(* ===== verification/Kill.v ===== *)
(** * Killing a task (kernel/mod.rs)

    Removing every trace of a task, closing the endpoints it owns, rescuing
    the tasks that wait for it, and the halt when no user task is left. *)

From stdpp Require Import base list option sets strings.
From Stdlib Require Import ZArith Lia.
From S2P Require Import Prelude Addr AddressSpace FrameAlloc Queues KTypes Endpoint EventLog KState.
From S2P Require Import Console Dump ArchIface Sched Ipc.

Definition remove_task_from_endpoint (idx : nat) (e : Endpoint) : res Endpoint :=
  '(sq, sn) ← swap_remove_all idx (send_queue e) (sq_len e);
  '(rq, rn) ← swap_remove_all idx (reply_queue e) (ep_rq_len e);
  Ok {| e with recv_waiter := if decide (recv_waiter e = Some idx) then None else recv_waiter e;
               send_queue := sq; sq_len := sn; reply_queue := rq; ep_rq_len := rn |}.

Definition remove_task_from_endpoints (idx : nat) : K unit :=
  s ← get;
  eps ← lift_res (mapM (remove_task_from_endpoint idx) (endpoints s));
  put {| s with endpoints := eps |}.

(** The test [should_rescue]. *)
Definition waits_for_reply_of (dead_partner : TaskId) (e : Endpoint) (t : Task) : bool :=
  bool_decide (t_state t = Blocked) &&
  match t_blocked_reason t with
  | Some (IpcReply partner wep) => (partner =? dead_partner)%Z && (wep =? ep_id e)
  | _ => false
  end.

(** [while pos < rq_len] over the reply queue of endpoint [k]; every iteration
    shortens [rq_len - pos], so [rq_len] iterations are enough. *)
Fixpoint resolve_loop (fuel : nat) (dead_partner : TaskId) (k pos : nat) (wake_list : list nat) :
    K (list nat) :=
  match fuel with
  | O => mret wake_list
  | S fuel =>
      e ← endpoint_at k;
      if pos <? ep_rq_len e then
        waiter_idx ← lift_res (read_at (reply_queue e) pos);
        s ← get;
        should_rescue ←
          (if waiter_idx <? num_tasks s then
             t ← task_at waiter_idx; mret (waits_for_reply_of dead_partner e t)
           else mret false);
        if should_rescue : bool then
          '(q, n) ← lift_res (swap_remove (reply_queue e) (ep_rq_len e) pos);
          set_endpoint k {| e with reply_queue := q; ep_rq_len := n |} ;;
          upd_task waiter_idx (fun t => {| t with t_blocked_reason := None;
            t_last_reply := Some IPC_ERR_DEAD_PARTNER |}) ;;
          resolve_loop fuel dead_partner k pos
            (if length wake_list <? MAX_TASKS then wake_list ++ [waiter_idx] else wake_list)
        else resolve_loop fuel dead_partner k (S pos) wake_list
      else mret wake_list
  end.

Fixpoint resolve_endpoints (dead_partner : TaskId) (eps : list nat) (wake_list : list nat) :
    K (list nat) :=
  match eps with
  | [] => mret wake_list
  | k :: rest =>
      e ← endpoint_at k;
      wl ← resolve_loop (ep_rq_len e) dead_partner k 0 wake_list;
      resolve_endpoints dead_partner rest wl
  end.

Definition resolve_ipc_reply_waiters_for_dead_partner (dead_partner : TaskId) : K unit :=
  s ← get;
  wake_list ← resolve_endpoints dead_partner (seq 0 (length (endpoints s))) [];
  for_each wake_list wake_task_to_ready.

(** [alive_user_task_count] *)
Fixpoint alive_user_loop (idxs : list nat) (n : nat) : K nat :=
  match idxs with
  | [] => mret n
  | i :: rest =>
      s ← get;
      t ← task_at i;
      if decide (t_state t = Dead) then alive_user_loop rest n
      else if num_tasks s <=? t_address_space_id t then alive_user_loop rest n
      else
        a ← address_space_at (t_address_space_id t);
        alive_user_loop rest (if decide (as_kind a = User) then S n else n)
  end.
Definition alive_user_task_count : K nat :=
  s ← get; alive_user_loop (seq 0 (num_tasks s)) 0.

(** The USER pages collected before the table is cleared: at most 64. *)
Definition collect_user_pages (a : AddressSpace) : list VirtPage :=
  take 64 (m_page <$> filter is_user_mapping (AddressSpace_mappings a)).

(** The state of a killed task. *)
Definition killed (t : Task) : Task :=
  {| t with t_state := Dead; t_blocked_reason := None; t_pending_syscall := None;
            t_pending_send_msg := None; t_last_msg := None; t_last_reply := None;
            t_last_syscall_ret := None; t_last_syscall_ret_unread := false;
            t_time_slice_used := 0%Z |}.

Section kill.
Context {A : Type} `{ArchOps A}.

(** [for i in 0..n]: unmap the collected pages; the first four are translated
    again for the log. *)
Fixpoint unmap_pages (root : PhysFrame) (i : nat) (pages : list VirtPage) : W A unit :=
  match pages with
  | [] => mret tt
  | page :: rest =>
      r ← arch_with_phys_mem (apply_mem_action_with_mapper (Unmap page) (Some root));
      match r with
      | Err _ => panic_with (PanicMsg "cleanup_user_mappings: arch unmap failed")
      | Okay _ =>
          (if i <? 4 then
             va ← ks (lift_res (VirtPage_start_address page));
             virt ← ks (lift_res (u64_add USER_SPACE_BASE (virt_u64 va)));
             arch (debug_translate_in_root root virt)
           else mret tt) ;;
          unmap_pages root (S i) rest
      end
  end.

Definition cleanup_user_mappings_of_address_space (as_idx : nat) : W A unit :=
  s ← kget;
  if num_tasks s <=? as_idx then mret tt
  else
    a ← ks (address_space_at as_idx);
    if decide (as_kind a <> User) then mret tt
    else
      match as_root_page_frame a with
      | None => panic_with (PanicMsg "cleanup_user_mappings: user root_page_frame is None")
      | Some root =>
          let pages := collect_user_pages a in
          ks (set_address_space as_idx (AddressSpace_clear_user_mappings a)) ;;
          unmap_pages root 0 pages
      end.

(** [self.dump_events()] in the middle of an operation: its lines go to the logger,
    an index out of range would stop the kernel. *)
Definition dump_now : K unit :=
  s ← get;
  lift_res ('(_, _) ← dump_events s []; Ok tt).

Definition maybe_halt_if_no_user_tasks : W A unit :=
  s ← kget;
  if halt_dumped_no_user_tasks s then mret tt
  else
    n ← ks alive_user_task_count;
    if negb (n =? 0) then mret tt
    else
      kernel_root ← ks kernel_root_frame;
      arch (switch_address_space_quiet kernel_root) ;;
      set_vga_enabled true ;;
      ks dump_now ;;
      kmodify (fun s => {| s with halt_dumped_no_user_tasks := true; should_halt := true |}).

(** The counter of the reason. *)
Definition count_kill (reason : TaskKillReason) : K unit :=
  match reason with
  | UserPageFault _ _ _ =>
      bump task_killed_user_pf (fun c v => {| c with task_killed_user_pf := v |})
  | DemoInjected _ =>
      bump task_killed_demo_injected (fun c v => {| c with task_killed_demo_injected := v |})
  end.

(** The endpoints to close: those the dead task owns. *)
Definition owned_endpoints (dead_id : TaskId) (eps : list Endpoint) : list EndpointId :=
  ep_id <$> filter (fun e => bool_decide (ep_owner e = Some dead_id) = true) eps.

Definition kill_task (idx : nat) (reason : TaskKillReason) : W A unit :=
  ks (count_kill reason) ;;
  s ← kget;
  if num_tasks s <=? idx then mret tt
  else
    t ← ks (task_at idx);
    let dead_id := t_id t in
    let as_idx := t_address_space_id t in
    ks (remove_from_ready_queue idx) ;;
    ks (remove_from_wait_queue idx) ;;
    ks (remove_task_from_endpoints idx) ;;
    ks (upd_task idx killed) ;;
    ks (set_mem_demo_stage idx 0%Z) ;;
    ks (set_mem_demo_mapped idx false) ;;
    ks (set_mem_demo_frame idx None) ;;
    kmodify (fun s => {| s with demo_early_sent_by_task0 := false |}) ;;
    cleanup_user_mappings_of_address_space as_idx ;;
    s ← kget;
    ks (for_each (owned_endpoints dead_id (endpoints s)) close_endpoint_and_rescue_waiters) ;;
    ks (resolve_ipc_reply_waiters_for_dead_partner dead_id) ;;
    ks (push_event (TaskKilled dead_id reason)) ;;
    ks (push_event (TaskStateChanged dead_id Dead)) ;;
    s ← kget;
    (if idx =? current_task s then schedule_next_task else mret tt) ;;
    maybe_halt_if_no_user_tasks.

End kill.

§ §

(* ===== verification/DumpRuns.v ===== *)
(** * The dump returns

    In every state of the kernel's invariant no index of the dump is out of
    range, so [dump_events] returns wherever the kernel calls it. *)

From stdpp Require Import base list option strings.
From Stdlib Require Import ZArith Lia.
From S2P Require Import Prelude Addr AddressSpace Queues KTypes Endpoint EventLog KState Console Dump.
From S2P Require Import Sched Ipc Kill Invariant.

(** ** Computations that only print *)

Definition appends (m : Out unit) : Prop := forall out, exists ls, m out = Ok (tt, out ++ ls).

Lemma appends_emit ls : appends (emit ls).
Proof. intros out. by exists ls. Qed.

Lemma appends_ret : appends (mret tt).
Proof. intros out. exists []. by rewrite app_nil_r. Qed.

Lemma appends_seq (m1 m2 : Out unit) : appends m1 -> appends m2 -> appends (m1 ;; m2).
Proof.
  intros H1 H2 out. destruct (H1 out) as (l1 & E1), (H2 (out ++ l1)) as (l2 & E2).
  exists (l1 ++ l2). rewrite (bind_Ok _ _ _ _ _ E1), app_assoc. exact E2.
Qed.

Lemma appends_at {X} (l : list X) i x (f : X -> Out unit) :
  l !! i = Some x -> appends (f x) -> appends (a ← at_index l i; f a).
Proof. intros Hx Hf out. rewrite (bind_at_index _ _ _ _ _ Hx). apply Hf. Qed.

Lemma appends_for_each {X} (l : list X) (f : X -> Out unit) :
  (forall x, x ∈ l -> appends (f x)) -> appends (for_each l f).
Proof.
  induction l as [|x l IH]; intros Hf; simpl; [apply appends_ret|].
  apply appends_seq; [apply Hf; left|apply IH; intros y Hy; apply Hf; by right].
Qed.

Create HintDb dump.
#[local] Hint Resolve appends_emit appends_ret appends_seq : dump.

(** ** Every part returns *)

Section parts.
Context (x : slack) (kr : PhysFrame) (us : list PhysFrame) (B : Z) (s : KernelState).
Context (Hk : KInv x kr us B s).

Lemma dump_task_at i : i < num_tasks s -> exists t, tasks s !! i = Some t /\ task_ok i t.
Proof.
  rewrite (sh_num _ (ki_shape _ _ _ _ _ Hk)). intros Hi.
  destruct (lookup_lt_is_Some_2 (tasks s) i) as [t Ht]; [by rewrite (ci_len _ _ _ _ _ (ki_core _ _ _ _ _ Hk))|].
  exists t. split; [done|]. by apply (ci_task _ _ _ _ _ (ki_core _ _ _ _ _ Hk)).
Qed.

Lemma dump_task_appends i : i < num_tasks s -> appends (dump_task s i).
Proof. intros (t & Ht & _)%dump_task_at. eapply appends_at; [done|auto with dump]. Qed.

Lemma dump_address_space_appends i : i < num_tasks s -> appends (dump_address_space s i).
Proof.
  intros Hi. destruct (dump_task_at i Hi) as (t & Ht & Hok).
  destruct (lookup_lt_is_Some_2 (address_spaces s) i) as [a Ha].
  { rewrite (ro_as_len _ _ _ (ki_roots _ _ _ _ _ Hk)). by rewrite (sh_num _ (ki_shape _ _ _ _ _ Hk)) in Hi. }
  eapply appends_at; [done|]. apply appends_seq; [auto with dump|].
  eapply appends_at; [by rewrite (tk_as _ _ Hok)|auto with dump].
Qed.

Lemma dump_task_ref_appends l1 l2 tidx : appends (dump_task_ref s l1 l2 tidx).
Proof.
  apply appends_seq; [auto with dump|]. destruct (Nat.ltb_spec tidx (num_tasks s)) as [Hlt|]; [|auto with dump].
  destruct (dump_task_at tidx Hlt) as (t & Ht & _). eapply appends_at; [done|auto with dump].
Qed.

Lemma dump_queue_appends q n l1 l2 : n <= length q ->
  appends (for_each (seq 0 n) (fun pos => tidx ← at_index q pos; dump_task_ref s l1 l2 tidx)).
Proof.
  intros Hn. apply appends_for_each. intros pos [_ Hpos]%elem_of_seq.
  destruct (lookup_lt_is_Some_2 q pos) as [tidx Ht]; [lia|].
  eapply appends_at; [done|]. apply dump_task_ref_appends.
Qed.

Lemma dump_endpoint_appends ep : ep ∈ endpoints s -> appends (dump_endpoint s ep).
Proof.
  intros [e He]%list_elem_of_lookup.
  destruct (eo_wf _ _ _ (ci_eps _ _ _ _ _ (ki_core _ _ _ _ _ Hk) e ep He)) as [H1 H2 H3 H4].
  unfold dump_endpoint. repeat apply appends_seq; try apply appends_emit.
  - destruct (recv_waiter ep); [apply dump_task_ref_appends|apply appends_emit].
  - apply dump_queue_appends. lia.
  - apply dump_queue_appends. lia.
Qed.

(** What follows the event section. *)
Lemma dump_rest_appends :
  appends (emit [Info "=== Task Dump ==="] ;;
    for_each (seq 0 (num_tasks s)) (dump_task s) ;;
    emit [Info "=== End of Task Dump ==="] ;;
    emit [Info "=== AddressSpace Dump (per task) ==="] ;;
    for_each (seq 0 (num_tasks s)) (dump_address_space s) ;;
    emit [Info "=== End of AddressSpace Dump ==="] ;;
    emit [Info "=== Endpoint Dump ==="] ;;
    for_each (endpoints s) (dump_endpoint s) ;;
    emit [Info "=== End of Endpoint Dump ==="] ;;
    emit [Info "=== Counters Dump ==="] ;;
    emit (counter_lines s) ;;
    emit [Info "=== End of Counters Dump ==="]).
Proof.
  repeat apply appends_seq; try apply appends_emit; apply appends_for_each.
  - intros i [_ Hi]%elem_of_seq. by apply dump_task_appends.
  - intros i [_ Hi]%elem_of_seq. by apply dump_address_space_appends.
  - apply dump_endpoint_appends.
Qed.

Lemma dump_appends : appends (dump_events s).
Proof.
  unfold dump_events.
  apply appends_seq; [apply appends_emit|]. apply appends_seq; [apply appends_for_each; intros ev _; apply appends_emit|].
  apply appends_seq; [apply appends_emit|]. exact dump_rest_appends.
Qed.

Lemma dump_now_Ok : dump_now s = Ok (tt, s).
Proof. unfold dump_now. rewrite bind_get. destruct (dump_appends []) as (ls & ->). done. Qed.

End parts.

§ §

▸ **Task details**
Throughout the data, tally the lines that hold the string "Counters" and report the tally alone.

▸ **Answer box**
2